The agepill is kinda like that image to me:

Man who thought hed lost all hope loses last additional 186924961
 
even if I managed to somehow find someone who loved me, I'm not young anymore, being in a relationship now would be nothing compared to being 16 and full of energy, hope, and plans for the future, playing carelessly with a girl during summer vacation, sneaking out of my parents house, skipping school to go get breakfast together, somewhere. at my age people are tired and have shit to do. they don't have time to play.
 
even if I managed to somehow find someone who loved me, I'm not young anymore, being in a relationship now would be nothing compared to being 16 and full of energy, hope, and plans for the future, playing carelessly with a girl during summer vacation, sneaking out of my parents house, skipping school to go get breakfast together, somewhere. at my age people are tired and have shit to do. they don't have time to play.
This, so much this. The best us oldcels can expect is being a betabux to an old used up ugly whore way past her prime in a relation that barely has any sex and it's full of stress, conversations about money and responsibilities, etc.

This doesn't come even CLOSE to experiencing a girl in her prime when you're in your prime as well.
 
stop scaring me. they should make a horror film on aging. I just turned 23 but I know ill be 25 very soon. everyone should read the portrait of dorian gray.
 
25 and age pill HAH..... there are people here in their mid 30's (me) and older... life has only gotten worse.
 
Yep, its over. Just focus on getting money and cope with whores and video games.
 
I feel you bro. I'm fuckin tired... just trying to disconnect from everything at this point. I might end it if I can't find peace soon.
even if I managed to somehow find someone who loved me, I'm not young anymore, being in a relationship now would be nothing compared to being 16 and full of energy, hope, and plans for the future, playing carelessly with a girl during summer vacation, sneaking out of my parents house, skipping school to go get breakfast together, somewhere. at my age people are tired and have shit to do. they don't have time to play.
:feelsbadman:
 
Doesn't matter how old you are, it's about how old you look. You can always fake your age, can't fake your face and hairline.
 
The worst part is that your character flaws are even less desirable when you get older. Your lack of social skills and money aren't game-over when your under 25 but will ruin you after that age. A guy who is approaching his 30s and still can't look at a women in the eye is quite simply, pathetic.
 
25 is very young. You have time. I'm much older than you are. I'm NV and lost it at 28, three years older than you are. Now I've been cel for three years after my divorce and it's really over.
 
And hold back the overwhelming melancholy that sweeps over me. Where did the last five years of my life go I ask myself several times a day. I am still the same scared kid I was at 17 and I feel so trapped in my 23yo self. All of the years rotting away in my bedroom alone feels like it shifted me into some sort of quasi dimension or timeline. Others my age filled the last 5 years with millions of memories and new experiences - undoubtedly making the time go by nice and long. For me the days melted into weeks and the weeks became indistinguishable from the seasons as each year passed. How can the arbitrary concept of time be the same for us? I feel I am experiencing something very profound but its killing me from the inside.
This is me, except its 20 years instead of 5.

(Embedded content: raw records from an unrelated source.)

(** * Bank Australia CSV importer: the row classifier and the ledger cache

    A shallow embedding of [src/bank_australia.ts], [src/actual.ts] and
    [dist/utils.js].  JavaScript strings are modelled as Rocq strings of
    8-bit code units (the bank export is ASCII text; case conversion is the
    ASCII one), JavaScript numbers as IEEE-754 binary64 floats, the
    [Map<string, UUID>] account mapping as a [gmap], exceptions as an error
    result and the [Actual] object as an explicitly threaded state.  The
    functions of [date-fns], of [@actual-app/api] and of the JavaScript
    runtime that the code calls but does not define are the fields of the
    [Host] class. *)

From Stdlib Require Import String Ascii ZArith List Bool Lia.
From Stdlib Require Import Floats.PrimFloat.
From stdpp Require Import base option list gmap strings sorting.
Import ListNotations.
Local Open Scope string_scope.
Local Open Scope list_scope.

(** ** JavaScript strings *)

Module JsString.

Definition code (c : ascii) : nat := nat_of_ascii c.

Definition between (lo hi : nat) (c : ascii) : bool :=
  (lo <=? code c)%nat && (code c <=? hi)%nat.

Definition isDigit : ascii -> bool := between 48 57.
Definition isUpper : ascii -> bool := between 65 90.
Definition isLower : ascii -> bool := between 97 122.

(** [\w] is [[A-Za-z0-9_]]. *)
Definition isWord (c : ascii) : bool :=
  isUpper c || isLower c || isDigit c || (code c =? 95)%nat.

(** [\s], and the characters that [trim] strips: tab, line feed, vertical
    tab, form feed, carriage return, space and no-break space. *)
Definition isSpace (c : ascii) : bool :=
  between 9 13 c || (code c =? 32)%nat || (code c =? 160)%nat.

(** [.] is anything but a line terminator. *)
Definition isDot (c : ascii) : bool :=
  negb ((code c =? 10)%nat || (code c =? 13)%nat).

Definition toUpperChar (c : ascii) : ascii :=
  if isLower c then ascii_of_nat (code c - 32) else c.
Definition toLowerChar (c : ascii) : ascii :=
  if isUpper c then ascii_of_nat (code c + 32) else c.

Fixpoint mapChars (f : ascii -> ascii) (s : string) : string :=
  match s with
  | EmptyString => EmptyString
  | String c s' => String (f c) (mapChars f s')
  end.

Definition toUpperCase : string -> string := mapChars toUpperChar.
Definition toLowerCase : string -> string := mapChars toLowerChar.

(** [s.startsWith(p)] *)
Fixpoint startsWith (s p : string) {struct p} : bool :=
  match p, s with
  | EmptyString, _ => true
  | String a p', String b s' => if Ascii.eqb a b then startsWith s' p' else false
  | String _ _, EmptyString => false
  end.

(** [s.charAt(0)] and [s.substring(1)] *)
Definition charAt0 (s : string) : string :=
  match s with
  | EmptyString => EmptyString
  | String c _ => String c EmptyString
  end.
Definition substring1 (s : string) : string :=
  match s with
  | EmptyString => EmptyString
  | String _ s' => s'
  end.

Rotting in isolation basically warps your perception of time, people tend to delineate their lives with milestones, both major and minor, they function as a frame of reference with which you subconsciously compare and calculate distances and thus perceive your life as it exists on the temporal continuum. With no new milestones under your belt you mentally enter temporal stasis: your body still ages one day at a time but your mind remains frozen in time....
 
It becomes more tolerable once you accept that it's utterly over and embrace the descent into madness.

There's a point that an incel will reach where they become liberated from all social stigma and pressures, this usually happens after realizing that there's is literally no hope left and you're free to do whatever you please since you got nothing to lose anyway.